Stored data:
══════════
Lemma alone_prunable_in a keep d :
  alone (prunable_in a keep) (fun r d' => d' = d /\
    forall stale, r = Ok stale -> forall q, q ∈ stale <-> stale_at keep d q /\ q.1 = a) d.
Proof.
  eapply alone_bind with (P := fun r d' => d' = d /\
    match r with
    | Ok names => names = listed (map_to_list (entries d a))
    | Err e => not_found e = true -> entries d a = ∅
    end).
  { apply alone_op. intros c. split; [by destruct c|].
    destruct c; cbn [act fst]; try done; unfold read_dir, entries; cbn [fst snd]; by destruct (area d a). }
  intros r d' [-> Hr]. apply alone_done. split; [done|]. intros stale Hs. destruct r as [names|e].
  - injection Hs as <-. subst names. intros q. rewrite list_elem_of_In, List.in_map_iff. split.
    + intros ([n x] & <- & Hin). apply List.filter_In in Hin as [Hin%list_elem_of_In Hst].
      apply listed_area in Hin as (t & Ht & ->). split; [by exists a, n, t|done].
    + intros ((a' & n & t & -> & Ht & Hst) & Ha). cbn [fst] in Ha. subst a'. exists (n, is_dir t). split; [done|].
      apply List.filter_In. split; [|done]. apply list_elem_of_In, listed_area. eauto.
  - destruct (not_found e); [|done]. injection Hs as <-. intros q. split; [by intros ?%not_elem_of_nil|].
    intros ((a' & n & t & -> & Ht & _) & Ha). cbn [fst] in Ha. subst a'. by rewrite (Hr eq_refl), lookup_empty in Ht.
Qed.

Lemma alone_prunable keep d :
  alone (prunable keep) (fun r d' => d' = d /\ forall stale, r = Ok stale -> forall q, q ∈ stale <-> stale_at keep d q) d.
Proof.
  eapply alone_try; [apply alone_prunable_in|by intros e d' [-> _]|]. intros s1 d' [-> H1].
  eapply alone_try; [apply alone_prunable_in|by intros e d' [-> _]|]. intros s2 d' [-> H2].
  apply alone_done. split; [done|]. intros stale [= <-] q.
  rewrite elem_of_sort_stable, elem_of_app, (H1 s1 eq_refl), (H2 s2 eq_refl). split; [tauto|].
  intros Hq. pose proof Hq as (a & n & t & -> & _). cbn [fst]. destruct a; tauto.
Qed.

(** ** What it removes *)

(** Only the entries of [gone] may differ, none appears, and no document changes. *)
Definition removed_only (gone : list Place) (d d' : Disk) : Prop :=
  docs d' = docs d /\ forall a n,
    ((a, [n]) ∉ gone -> entries d' a !! n = entries d a !! n) /\
    (entries d a !! n = None -> entries d' a !! n = None).

#[export] Instance removed_only_preorder gone : PreOrder (removed_only gone).
Proof.
  split; [done|]. intros d1 d2 d3 [D1 E1] [D2 E2]. split; [congruence|]. intros a n.
  destruct (E1 a n) as [S1 N1], (E2 a n) as [S2 N2]. split; [intros Hn; by rewrite S2, S1|auto].
Qed.

Lemma removed_put gone a n t d :
  (a, [n]) ∈ gone -> is_Some (entries d a !! n) -> removed_only gone d (put (a, [n]) t d).
Proof.
  intros Hin [u Hu]. split; [done|]. intros a' n'. unfold put. cbn [fst snd].
  destruct (decide (a' = a)) as [->|Ha]; [|by destruct a, a'].
  rewrite entries_set. destruct (decide (n' = n)) as [->|Hn]; [|by rewrite lookup_insert_ne].
  split; [done|congruence].
Qed.

Lemma removed_cut gone a n d : (a, [n]) ∈ gone -> removed_only gone d (cut (a, [n]) d).
Proof.
  intros Hin. split; [done|]. intros a' n'. unfold cut. cbn [fst snd].
  destruct (decide (a' = a)) as [->|Ha]; [|by destruct a, a'].
  rewrite entries_set. destruct (decide (n' = n)) as [->|Hn]; [|by rewrite lookup_delete_ne].
  split; [done|]. by rewrite lookup_delete_eq.
Qed.

Lemma alone_remove gone a n d :
  (a, [n]) ∈ gone ->
  alone (remove_dir_all (a, [n])) (fun r d' => removed_only gone d d' /\ (r = Ok tt -> entries d' a !! n = None)) d.
Proof.
  intros Hin. eapply alone_bind with (P := fun _ d' => removed_only gone d d').
  { apply alone_op. intros c. cbn [act]. destruct (look d (a, [n])) as [[]|] eqn:El; [done| |done].
    destruct c; try done. apply (removed_put gone a n); [done|]. unfold look in El. cbn [fst snd] in El.
    by destruct (entries d a !! n). }
  intros [] d1 H1. apply alone_op. intros c. cbn [act].
  assert (Hc : removed_only gone d (end_removal (a, [n]) (cut (a, [n]) d1))).
  { etrans; [exact H1|]. by apply (removed_cut gone a n). }
  assert (Hgone : entries (end_removal (a, [n]) (cut (a, [n]) d1)) a !! n = None).
  { change (entries (cut (a, [n]) d1) a !! n = None). unfold cut. cbn [fst snd]. rewrite entries_set. apply lookup_delete_eq. }
  destruct c, (look d1 (a, [n])) as [[]|]; cbn [fst snd]; by split.
Qed.

Lemma alone_remove_stale gone todo : forall d,
  (forall q, q ∈ todo -> q ∈ gone /\ exists a n, q = (a, [n])) ->
  alone (try_all (remove_stale false) todo) (fun r d' => removed_only gone d d' /\
    (r = Ok tt -> forall a n, (a, [n]) ∈ todo -> entries d' a !! n = None)) d.
Proof.
  induction todo as [|q todo IH]; intros d Htodo; cbn [try_all].
  { apply alone_done. split; [done|]. by intros _ a n ?%not_elem_of_nil. }
  destruct (Htodo q ltac:(by left)) as [Hq (a & n & ->)].
  eapply alone_try with (P := fun r d' => removed_only gone d d' /\ (r = Ok tt -> entries d' a !! n = None)).
  - eapply alone_try with (P := fun r d' => removed_only gone d d' /\ (r = Ok tt -> entries d' a !! n = None)).
    + by eapply alone_within; [by apply (alone_remove gone a n)|..]; [|intros e d' [Hr _]; split].
    + intros e d' [Hr _]. by split.
    + intros [] d' [Hr Hn]. eapply alone_within with (P := fun _ d2 => d2 = d').
      * apply alone_op. intros c. by destruct c.
      * by intros [] d2 ->.
      * by intros e d2 ->.
  - intros e d' [Hr _]. by split.
  - intros [] d' [Hr Hn]. eapply alone_mono; [apply (IH d')|].
    + intros q Hin. apply Htodo. by right.
    + intros r d2 [Hr2 Hall]. split; [by etrans|]. intros E a' n' [[= -> ->]|Hin]%elem_of_cons; [|by apply Hall].
      apply Hr2. by apply Hn.
Qed.

(** A prune alone with its locks, from the catalog's answer on: no document changes and
    nothing appears. A version the catalog names or a phone of its list runs stays, as does
    every entry that is no directory, or neither a version nor scratch; and when it reports
    success the directories left are named ones, or no version's and no scratch. *)
Theorem a_prune_keeps_what_is_named phones catalog cs d :
  let named v := v ∈ catalog \/ exists phone, phone ∈ phones /\ runs_version d phone v in
  let '(r, d', _) := run act Fine p (prune_now false phones) (Published (Ok catalog) :: cs) d in
  docs d' = docs d /\
  (forall a n, entries d a !! n = None -> entries d' a !! n = None) /\
  (forall a v, named v -> is_Some (build_version v) -> entries d' a !! v = entries d a !! v) /\
  (forall a n t, entries d a !! n = Some t ->
    is_dir t = false \/ (starts_with n PARTIAL_PREFIX = false /\ build_version n = None) ->
    entries d' a !! n = Some t) /\
  (r = Ok tt -> forall a n t, entries d' a !! n = Some t -> is_dir t = true ->
    starts_with n PARTIAL_PREFIX = false /\ (is_Some (build_version n) -> named n)).
Proof.
  intros named. cbn [run act]. unfold prune_now. cbn [then_try then_ ask run act List.hd List.tl].
  apply alone_run. eapply alone_try; [apply alone_installed| |].
  { intros e d' [-> _]. by split_and!. }
  intros installed d' [-> Hinst]. specialize (Hinst installed eq_refl). set (keep := catalog ++ installed).
  assert (Hnamed : forall v, named v <-> v ∈ keep) by (intros v; unfold named, keep; by rewrite elem_of_app, Hinst).
  eapply alone_try; [apply alone_prunable| |].
  { intros e d' [-> _]. by split_and!. }
  intros stale d' [-> Hstale]. specialize (Hstale stale eq_refl).
  eapply alone_mono; [apply (alone_remove_stale stale stale)|].
  { intros q Hq. split; [done|]. apply Hstale in Hq as (a & n & t & -> & _). eauto. }
  assert (Hout : forall a n, (a, [n]) ∉ stale <-> forall t, entries d a !! n = Some t -> is_stale keep (n, is_dir t) = false).
  { intros a n. rewrite Hstale. split.
    - intros Hn t Ht. apply not_true_is_false. intros Hst. apply Hn. by exists a, n, t.
    - intros Hf (a' & n' & t & [= <- <-] & Ht & Hst). by rewrite (Hf t Ht) in Hst. }
  intros r d' [[Hdocs Hent] Hall]. split_and!; [done|intros a n; apply Hent| | |].
  - intros a v Hv Hver. apply Hent, Hout. intros t Ht. unfold is_stale. cbn [fst snd].
    rewrite version_not_partial by done. rewrite (bool_decide_eq_true_2 (v ∈ keep)) by by apply Hnamed.
    by rewrite andb_false_r, andb_false_r.
  - intros a n t Ht Hkept. rewrite (proj1 (Hent a n)); [done|]. apply Hout. intros t' Ht'. rewrite Ht in Ht'.
    injection Ht' as <-. unfold is_stale. cbn [fst snd]. destruct Hkept as [->|[-> ->]]; [done|]. by destruct (is_dir t).
  - intros E a n t Ht Hdir.
    assert (Hin : (a, [n]) ∉ stale) by (intros Hin; by rewrite (Hall E a n Hin) in Ht).
    rewrite (proj1 (Hent a n) Hin) in Ht. pose proof (proj1 (Hout a n) Hin t Ht) as Hst.
    unfold is_stale in Hst. cbn [fst snd] in Hst. rewrite Hdir in Hst. cbn [andb] in Hst.
    apply orb_false_iff in Hst as [Hp Hst]. split; [done|]. intros Hv. apply Hnamed, dec_stable. intros Hk.
    rewrite (bool_decide_eq_true_2 (is_Some _)), (bool_decide_eq_false_2 (n ∈ keep)) in Hst by done. done.
Qed.

(** ** When it refuses *)

Definition same_files (d d' : Disk) : Prop :=
  docs d' = docs d /\ torn d' = torn d /\ forall a, entries d' a = entries d a.

#[export] Instance same_files_preorder : PreOrder same_files.
Proof.
  split; [done|]. intros d1 d2 d3 (D1 & T1 & E1) (D2 & T2 & E2). split_and!; [congruence..|]. intros a. by rewrite E2, E1.
Qed.

Lemma try_lock_files l c d : same_files d (try_lock p l c d).2.
Proof. unfold try_lock. destruct c; try done; by destruct (lock_holder _). Qed.
Lemma reify_props_forEach_from {A} r (xs : list A) index
    (keyf : A -> Z -> string) (valf : A -> Z -> Store.value) (jf : A -> Z -> json)
    o oj :
  (forall k x, nth_error xs k = Some x ->
               r (valf x (index + Z.of_nat k)) = Some (jf x (index + Z.of_nat k))) ->
  Store.reify_props r o = Some oj ->
  Store.reify_props r
    (forEach_from index xs (fun o x idx => Obj.set (keyf x idx) (valf x idx) o) o)
  = Some (forEach_from index xs
            (fun o x idx => Obj.set (keyf x idx) (jf x idx) o) oj).
Proof.
  revert index o oj. induction xs as [|x xs IH]; intros index o oj Hv Eo;
    cbn [forEach_from]; [exact Eo|].
  apply IH.
  - intros k y Hy. specialize (Hv (S k) y Hy).
    replace (index + 1 + Z.of_nat k) with (index + Z.of_nat (S k)) by lia.
    exact Hv.
  - apply reify_props_set; [|exact Eo].
    specialize (Hv 0%nat x eq_refl). rewrite Z.add_0_r in Hv. exact Hv.
Qed.

Lemma forEach_from_ext_ge {A S} index (xs : list A) (f g : S -> A -> Z -> S) s :
  (forall s x j, index <= j -> f s x j = g s x j) ->
  forEach_from index xs f s = forEach_from index xs g s.
Proof.
  revert index s. induction xs as [|x xs IH]; intros index s Hfg;
    cbn [forEach_from]; [reflexivity|].
  rewrite Hfg by lia. apply IH. intros. apply Hfg. lia.
Qed.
══════════
- _WHAT YOU NEED TO DO_
Copy only the stretch running from the line containing "cbn [forEach_from]; [reflexivity|]." to the final line of the entries, both ends included, exactly as it stands.

- _ANSWER SECTION_
    cbn [forEach_from]; [reflexivity|].
  rewrite Hfg by lia. apply IH. intros. apply Hfg. lia.
Qed.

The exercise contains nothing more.